Atlanto-Occipital Membrane

This membrane is composed of two segments:

•Anterior segment: Connects the anterior arch of C1 with the anterior edge of the foramen magnum. Considered to be an extension of the anterior longitudinal ligament of the spine.

•Posterior segment: Connects the posterior arch of C1 to the posterior edge of the foramen magnum. The posterior atlantooccipital membrane is traversed by the vertebral arteries after they exit the transverse foramen to enter the cranium via the foramen magnum. It is also the equivalent of the ligamentum flavum for the remaining segments of the spine.

Posterior Longitudinal

Like its anterior counterpart, this ligament runs over the posterior surface of the ­vertebral bodies from the internal aspect of the basilar segment of the occipital bone to the coccyx.

Supraspinous Ligament

This is a thick fibrous band attached to the vertex of the spinous processes throughout the entire length of the spine. At the cervical segment, this ligament turns into the ligamentum nuchae.

Interspinous Ligament

Differing from the previously described ligaments, the interspinous ligament has a segmental distribution, joining the space between spinous processes. It attaches superiorly at the inferior border of the overlying spinous process and inferiorly at the underlying spinous process. Posteriorly it attaches to the supraspinous ligament, whereas anteriorly it attaches to the ligamentum flavum.

Ligamentum Flavum

This ligament has two segments (left and right). Each are thick, short, strong, and elastic. They attach superiorly at the anterior segment of the lamina and inferiorly over the superior border of the underlying lamina.

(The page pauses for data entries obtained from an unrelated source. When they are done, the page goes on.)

(** * The medicine inventory store: a shallow embedding

    The development follows the three TypeScript modules of the admin
    dashboard:

    - the inventory store ([useMedicineStore]): [getStockStatus],
      [fetchMedicines], [addMedicine], [updateMedicine], [approveMedicine];
    - the ledger service ([@/blockchain/service]): [getMedicineOnChain],
      [addMedicineOnChain];
    - the stock page: [getUIStockStatus].

    JavaScript objects are finite maps from property names to values,
    numbers are IEEE 754 binary64 values in the form of the Standard
    Library's [spec_float], and the asynchronous operations are
    computations in a state and exception monad whose state holds the
    store's snapshot and the log of the calls made to the outside world.

    An operation is run alone, from its first statement to the value its
    promise settles to; two operations in flight at once are not
    described. Writes to the console are left out. The database, the
    contract, the wallet and the clock are functions of the calls made
    before. *)

From Stdlib Require Import Floats.SpecFloat.
From stdpp Require Import gmap strings list fin_maps.

#[local] Set Warnings "-register-all".

Open Scope string_scope.

(* ===================================================================== *)
(** ** JavaScript numbers *)
(* ===================================================================== *)

Module Num.

(** A JavaScript [number] is a binary64 float. [spec_float] has the
    signed zeros, the infinities, the single NaN and the finite values
    [(-1)^s * m * 2^e]. *)
Abbreviation number := spec_float (only parsing).

Definition NaN : number := S754_nan.
Definition zero : number := S754_zero false.
(** 1 = 2^52 * 2^-52, 50 = 50 * 2^47 * 2^-47: the normalised mantissas
    of binary64. *)
Definition one : number := S754_finite false 4503599627370496 (-52).
Definition five : number := S754_finite false 5629499534213120 (-50).
Definition thirty : number := S754_finite false 8444249301319680 (-48).
Definition ten : number := S754_finite false 5629499534213120 (-49).
Definition fifty : number := S754_finite false 7036874417766400 (-47).
Definition fifty_one : number := S754_finite false 7177611906121728 (-47).

(** [a <= b] and [a < b] of JavaScript: false as soon as one side is
    NaN. *)
Definition le (a b : number) : bool := SFleb a b.
Definition lt (a b : number) : bool := SFltb a b.
Lemma trimStart_trimEnd (s : string) :
  trimStart s = s -> trimStart (trimEnd s) = trimEnd s.
Proof.
  destruct s as [|c s]; simpl; [reflexivity |].
  destruct (isWhiteSpace c) eqn:W.
  - intros H. exfalso.
    destruct (trimStart_suffix s) as [a Ha].
    assert (L : String.length (trimStart s) = S (String.length s)) by now rewrite H.
    assert (L' : String.length s = (String.length a + String.length (trimStart s))%nat).
    { rewrite Ha at 1. apply append_length. }
    lia.
  - intros _. destruct (trimEnd s); simpl; now rewrite W.
Qed.

Lemma trimStart_idem (s : string) : trimStart (trimStart s) = trimStart s.
Proof.
  induction s as [|c s IH]; simpl; [reflexivity |].
  destruct (isWhiteSpace c) eqn:W; [exact IH | simpl; now rewrite W].
Qed.

(** Trimming is a projection. *)
Lemma trim_idem (s : string) : trim (trim s) = trim s.
Proof.
  unfold trim.
  rewrite (trimStart_trimEnd (trimStart s)) by apply trimStart_idem.
  apply trimEnd_idem.
Qed.

(** [split] always has a first piece. *)
Lemma split_first (sep : ascii) (s : string) :
  exists h t, split sep s = h :: t.
Proof.
  induction s as [|c s [h [t IH]]]; simpl.
  - now exists "", [].
  - destruct (Ascii.eqb c sep); [now exists "", (split sep s) |].
    rewrite IH. now exists (String c h), t.
Qed.

End StringFacts.

(** ** The validation schema *)

Section SchemaFacts.
Context {ext : Externals}.
Import JsString.

Lemma name_schema_eq (raw : string) :
  name_schema raw =
    (trim raw,
     if (String.length (trim raw) <? 1)%nat then [msg_id msg_valid_name] else []).
Proof. reflexivity. Qed.

Lemma email_schema_eq (e : string) :
  email_schema e =
    (e, if emailRegex_test e
        then (if (String.length e <? 1)%nat then [Zod.default_min1_message] else [])
        else Zod.default_email_message ::
             (if (String.length e <? 1)%nat then [Zod.default_min1_message] else [])).
Proof. reflexivity. Qed.

Lemma ZSignUpFormSchema_eq (input : TSignUpFormSchema) :
  ZSignUpFormSchema input =
    match (field_issues input ++
           if refinement (parsed input) then [] else [refine_issue])%list with
    | [] => ParseSuccess (parsed input)
    | issues => ParseError issues
    end.
Proof.
  unfold ZSignUpFormSchema, field_issues, parsed.
  rewrite name_schema_eq, email_schema_eq. reflexivity.
Qed.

4.7.3  Common Ligaments Anterior Longitudinal

This ligament runs anteriorly to the vertebral bodies of the spine from the basilar portion of the occipital bone, to the anterior segment of the second vertebra of the sacrum. ( Fig. 4.29)

4.8  Vascular Anatomy

4.8.1  Arterial Anatomy

The vascular supply of the intracranial CNS components is from branches and anastomoses of the carotid and vertebral arteries ( Fig. 4.30).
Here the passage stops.